▶ _Task requirements_:
Needed from the data below: every line from the one with "lo_excl; [apply Hinv|]." up to and including the one with "Hl & Hj & Hco).", repeated exactly and with nothing else.
===== Record extracts =====
(* ===== verification/NrConcCollect.v ===== *)
(** * Steps preserve the invariant: collecting operations

    [acquire_combiner_lock] and [collect_thread_ops]. *)

From stdpp Require Import gmap.
From S2P Require Import Prelude Context Log LogProtocol LogProtocolSpec Replica NrConc NrConcSpec.
From S2P Require Import NrConcLog NrConcFrame NrConcStep NrConcCtx.

(** The claim of a thread about its own operation. *)
Ltac own_done := cbn; intros; first [done | assumption | by intuition (lia || congruence)].
Ltac own_side Ep := unfold own_ok; cbn [t_pc t_ctx]; rewrite Ep;
  first [own_done | match goal with k : kont |- _ => destruct k; own_done end].

(** Discharges the conditions of [goto_plain] on a known program point. *)
Ltac plain_side Ep :=
  try (rewrite Ep; reflexivity);
  try (rewrite Ep; unfold holds_lock, guards; cbn; intuition congruence);
  try (rewrite Ep; cbn; intuition congruence); try (intros; discriminate);
  try (unfold guards; cbn; intuition congruence); try (own_side Ep).

Section Collect.
Context {D RO WO R : Type} `{!Dispatch D RO WO R}.
Variables (size : nat) (nths : nat -> nat) (d0 : D).
Hypothesis Hpow : is_pow2 size.
Hypothesis Hgc : GC_FROM_HEAD <= size.
Abbreviation lop := (WO * nat)%type.
Abbreviation context := (Context lop R unit).
Abbreviation lsys := (lpsys (O := lop)).
Abbreviation pc := (tpc (RO := RO) (WO := WO) (R := R)).
Abbreviation thr := (thr (RO := RO) (WO := WO) (R := R)).
Abbreviation nsys := (nsys (D := D) (RO := RO) (WO := WO) (R := R)).
Abbreviation pview := (gmap (nat * nat) (context * nat)).
Abbreviation ninv := (ninv size nths d0).
Implicit Types (l : lsys) (p : pc) (th : thr) (s : nsys) (r i id : nat) (c : context) (pv : pview).

Lemma collected_nil pv r : collected pv r 0 [] [].
Proof. by split. Qed.

Lemma collected_snoc pv r (b0 b1 : list lop) n : collected pv r 0 b0 n ->
  b1 = [] \/ (exists c o, b1 = [o] /\ unserved pv r (length n) c o.2 /\ ctx_op c (ctx_head c) = Some o) ->
  collected pv r 0 (b0 ++ b1) (n ++ [length b1]).
Proof.
  intros [Hl H] Hb. split; [rewrite length_app, sum_list_with_app, Hl; cbn; lia|].
  intros j m Hj. apply lookup_app_Some in Hj as [Hj|[Hge Hj]].
  - destruct (H j m Hj) as [?|(? & o & Ho & Hu)]; [by left|]. right. split; [done|]. exists o.
    apply lookup_lt_Some in Hj. rewrite take_app_le by lia. split; [by apply lookup_app_l_Some|done].
  - apply list_lookup_singleton_Some in Hj as [Hj <-]. assert (j = length n) as -> by lia.
    destruct Hb as [->|(c & o & -> & Hu & Ho)]; [by left|]. right. split; [done|]. exists o.
    rewrite take_app_le, take_ge by lia. rewrite lookup_app_r, <- Hl, Nat.sub_diag by lia. split; [done|]. eauto.
Qed.

Section Move.
Context (s : nsys) (r i : nat) (th : thr) (x : rst (D := D)) (q : nat).
Hypothesis Hinv : ninv s.
Hypothesis Hk : n_ths s !! (r, i) = Some th.
Hypothesis Hx : n_reps s !! r = Some x.
Abbreviation my_th := (ni_th size nths d0 s Hinv (r, i) th Hk).
Abbreviation my_home := (to_home nths d0 _ _ _ _ _ my_th).

Lemma lock_fails k : kont_free k -> waiting (t_pc th) = kont_w k -> pc_op (t_pc th) = Some (kont_op k) -> plain (t_pc th) = true ->
  (forall a, sample_ok d0 (n_lp s) r a (t_pc th) -> kont_sample (n_lp s) a k) ->
  ninv (goto s r i th (after_combine r k Done q)).
Proof.
  intros Hf Hw Ho Hp Hs.
  assert (Hkw : forall b, k = KW b -> b = false).
  { intros b ->. pose proof (to_call _ _ _ _ _ _ _ my_th) as Hc. unfold call_ok in Hc. rewrite Ho in Hc.
    destruct Hc as (y & _ & _ & _ & Hsa & _). by specialize (Hs _ Hsa). }
  apply goto_plain; try done; try (by destruct k); try (destruct k; by rewrite ?Hw, ?Ho).
  - destruct k; by intros q' [[_ ?]|?].
  - destruct k; by intros q' [[_ ?]|?].
  - intros a _ Ha. specialize (Hs a Ha). by destruct k.
  - intros _. destruct k as [b|o c|o c]; [|done|done]. by rewrite (Hkw b eq_refl).
Qed.

Lemma kont_not_locked k j a : t_pc th = ALoad k j \/ t_pc th = ACas k -> sample_ok d0 (n_lp s) r a (t_pc th) ->
  kont_free k /\ kont_sample (n_lp s) a k.
Proof. intros [-> | ->]; cbn; naive_solver. Qed.

Lemma acquire_kont k j : t_pc th = ALoad k j \/ t_pc th = ACas k -> kont_free k.
Proof.
  intros Ep. pose proof (to_call _ _ _ _ _ _ _ my_th) as Hc. unfold call_ok in Hc.
  assert (E : pc_op (t_pc th) = Some (kont_op k)) by (by destruct Ep as [-> | ->]). rewrite E in Hc.
  destruct Hc as (y & _ & _ & _ & Hs & _). by eapply kont_not_locked.
Qed.

Lemma load_inv k j : t_pc th = ALoad k j -> ninv (step_collect nths s r i th x q).
Proof.
  intros Ep. unfold step_collect. rewrite Ep. destruct (q_comb x =? 0).
  - destruct (j =? 3); apply goto_plain; try done; plain_side Ep.
  - apply lock_fails; try (by rewrite Ep); [eapply acquire_kont; by left|].
    intros a. by eapply kont_not_locked; left.
Qed.

Lemma cas_inv k : t_pc th = ACas k -> ninv (step_collect nths s r i th x q).
Proof.
  intros Ep. unfold step_collect. rewrite Ep. destruct (Nat.eqb_spec (q_comb x) 0) as [E|E].
  - apply (ninv_rep size nths d0 Hgc s (r, i) th _ r x); try done; [| |by rewrite Ep|].
    + apply (locks_upd _ _ _ th _ _ x); try done; [apply Hinv|..]; cbn.
      * intros r' [[? _]|?]; [right; auto|done].
      * by intros r' [[_ ?]|?].
      * auto.
      * by eapply lo_excl; [apply Hinv|].
    + by apply (ni_idle _ _ _ _ Hinv r x).
    + apply (th_plain nths d0 (n_lp s) (n_lp s) 0 [] (view_of s)); try done; plain_side Ep; [apply ext_refl|apply my_th|].
      cbn. split_and!; [by eapply ni_clean|done|lia|apply collected_nil].
  - apply lock_fails; try (by rewrite Ep); [eapply (acquire_kont k 0); by right|].
    intros a. by eapply (kont_not_locked k 0); right.
Qed.

Lemma view_at j c id : view_of s !! (r, j) = Some (c, id) ->
  exists tj, n_ths s !! (r, j) = Some tj /\ t_ctx tj = c /\ t_id tj = id.
Proof. apply view_lookup. Qed.

Lemma comb_inv k j b n : t_pc th = CComb k j b n -> ninv (step_collect nths s r i th x q).
Proof.
  intros Ep. pose proof my_home as Hh. rewrite Ep in Hh. cbn in Hh. destruct Hh as (Hc & Hl & Hj & Hco).
  assert (Hi : i < nths r) by (eapply (ni_ths _ _ _ _ Hinv r i); eauto).
  unfold step_collect. rewrite Ep. destruct (Nat.eqb_spec j (nths r)) as [->|Hne].
  - apply goto_plain; try done; plain_side Ep.
    unfold own_ok. cbn. rewrite Ep. destruct k; [|done|done]. intros H. apply H. lia.
  - destruct (proj2 (ni_ths _ _ _ _ Hinv r j)) as [tj Htj].
    { split; [|lia]. by apply (ni_ths _ _ _ _ Hinv r i). }
    rewrite Htj. apply goto_plain; try done; plain_side Ep. cbn. split_and!; try done; [lia|].
    exists (t_ctx tj), (t_id tj). split; [by apply view_thread|done].
Qed.

Lemma ctail_inv k j h b n : t_pc th = CTail k j h b n -> ninv (step_collect nths s r i th x q).
Proof.
  intros Ep. pose proof my_home as Hh. rewrite Ep in Hh. cbn in Hh. destruct Hh as (Hc & Hl & Hj & Hco & c & id & Hv & Hcomb).
  apply view_at in Hv as (tj & Htj & <- & <-). unfold step_collect. rewrite Ep, Htj.
  pose proof (to_ctx _ _ _ _ _ _ _ (ni_th _ _ _ _ Hinv _ _ Htj)) as Hcase. apply ctx_cases in Hcase.
  assert (Hlt : h <= ctx_tail (t_ctx tj) <= S h) by (destruct Hcase as [[? ?]|(? & _ & [?|[? _]])]; lia).
  destruct (Nat.ltb_spec (ctx_tail (t_ctx tj)) h); [lia|].
  apply goto_plain; try done; plain_side Ep; [cbn; split_and!; try done; try lia|].
  - exists b, []. rewrite app_nil_r, Nat.sub_diag. split_and!; try done. intros Ht.
    destruct Hcase as [[? ?]|(Ht' & (w & y & Ho & _) & Hcc)]; [lia|].
    assert (Hch : ctx_comb (t_ctx tj) = ctx_head (t_ctx tj)) by lia.
    exists (t_ctx tj), (w, t_id tj). split_and!; [|lia|by rewrite <- Hcomb, Hch|lia]. split_and!; [by apply view_thread|done|done].
  - unfold own_ok. cbn. rewrite Ep. destruct k; [|done|done]. intros Hown. split; [done|]. intros Hi.
    assert (tj = th) as -> by (rewrite Hi, Hl in Hk; congruence). unfold served.
    destruct Hcase as [Hq|(Ht' & _)]; [|lia]. pose proof (to_ctx _ _ _ _ _ _ _ my_th) as [_ Hc']. rewrite Ep in Hc'.
    destruct Hc' as (Ht' & _). unfold quiet in Hq. lia.
Qed.

Lemma cread_inv k j h t (c : nat) b n : t_pc th = CRead k j h t c b n -> ninv (step_collect nths s r i th x q).
Proof.
  intros Ep. pose proof my_home as Hh. rewrite Ep in Hh. cbn in Hh.
  destruct Hh as (Hc & Hl & Hj & Hct & Ht & b0 & b1 & -> & Hco & Hb1 & Hu).
  unfold step_collect. rewrite Ep. destruct (Nat.eqb_spec c t) as [->|Hne].
  - apply goto_plain; try done; plain_side Ep.
    + cbn. split_and!; try done; [rewrite length_app; cbn; lia|lia|].
      rewrite <- Hb1. apply collected_snoc; [done|]. destruct (decide (t = S h)) as [E|E].
      * right. destruct (Hu E) as (cx & o & H1 & H2 & H3 & H4). exists cx, o. rewrite Hl, H2. auto.
      * left. apply length_zero_iff_nil. lia.
    + unfold own_ok. cbn. rewrite Ep. destruct k; [|done|done]. intros [H1 H2] Hi. rewrite length_app in Hi. cbn in Hi.
      destruct (decide (i = length n)) as [Ei|Ei].
      * destruct (H2 Ei) as [?| ->]; [by left|right]. rewrite Ei, lookup_app_r, Nat.sub_diag by lia. cbn. f_equal. lia.
      * rewrite lookup_app_l by lia. apply H1. lia.
  - assert (t = S h /\ c = h) as [-> ->] by lia. destruct (Hu eq_refl) as (cx & o & H1 & H2 & H3 & _).
    destruct (view_at j cx o.2) as (tj & Htj & <- & Hid); [apply H1|].
    rewrite Htj. cbn [mbind option_bind]. rewrite H3.
    apply goto_plain; try done; plain_side Ep. cbn. split_and!; try done; try lia.
    exists b0, (b1 ++ [o]). rewrite <- app_assoc, length_app. cbn. split_and!; try done; [lia|].
    intros _. exists (t_ctx tj), o. split_and!; try done. intros _.
    assert (b1 = []) as -> by (apply length_zero_iff_nil; lia). done.
Qed.

Lemma step_collect_inv : ninv (step_collect nths s r i th x q).
Proof.
  destruct (t_pc th) eqn:Ep; try (unfold step_collect; rewrite Ep; done).
  - by eapply load_inv.
  - by eapply cas_inv.
  - by eapply comb_inv.
  - by eapply ctail_inv.
  - by eapply cread_inv.
Qed.
End Move.
End Collect.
=====
▶ _Solution_:
      * by eapply lo_excl; [apply Hinv|].
    + by apply (ni_idle _ _ _ _ Hinv r x).
    + apply (th_plain nths d0 (n_lp s) (n_lp s) 0 [] (view_of s)); try done; plain_side Ep; [apply ext_refl|apply my_th|].
      cbn. split_and!; [by eapply ni_clean|done|lia|apply collected_nil].
  - apply lock_fails; try (by rewrite Ep); [eapply (acquire_kont k 0); by right|].
    intros a. by eapply (kont_not_locked k 0); right.
Qed.

Lemma view_at j c id : view_of s !! (r, j) = Some (c, id) ->
  exists tj, n_ths s !! (r, j) = Some tj /\ t_ctx tj = c /\ t_id tj = id.
Proof. apply view_lookup. Qed.

Lemma comb_inv k j b n : t_pc th = CComb k j b n -> ninv (step_collect nths s r i th x q).
Proof.
  intros Ep. pose proof my_home as Hh. rewrite Ep in Hh. cbn in Hh. destruct Hh as (Hc & Hl & Hj & Hco).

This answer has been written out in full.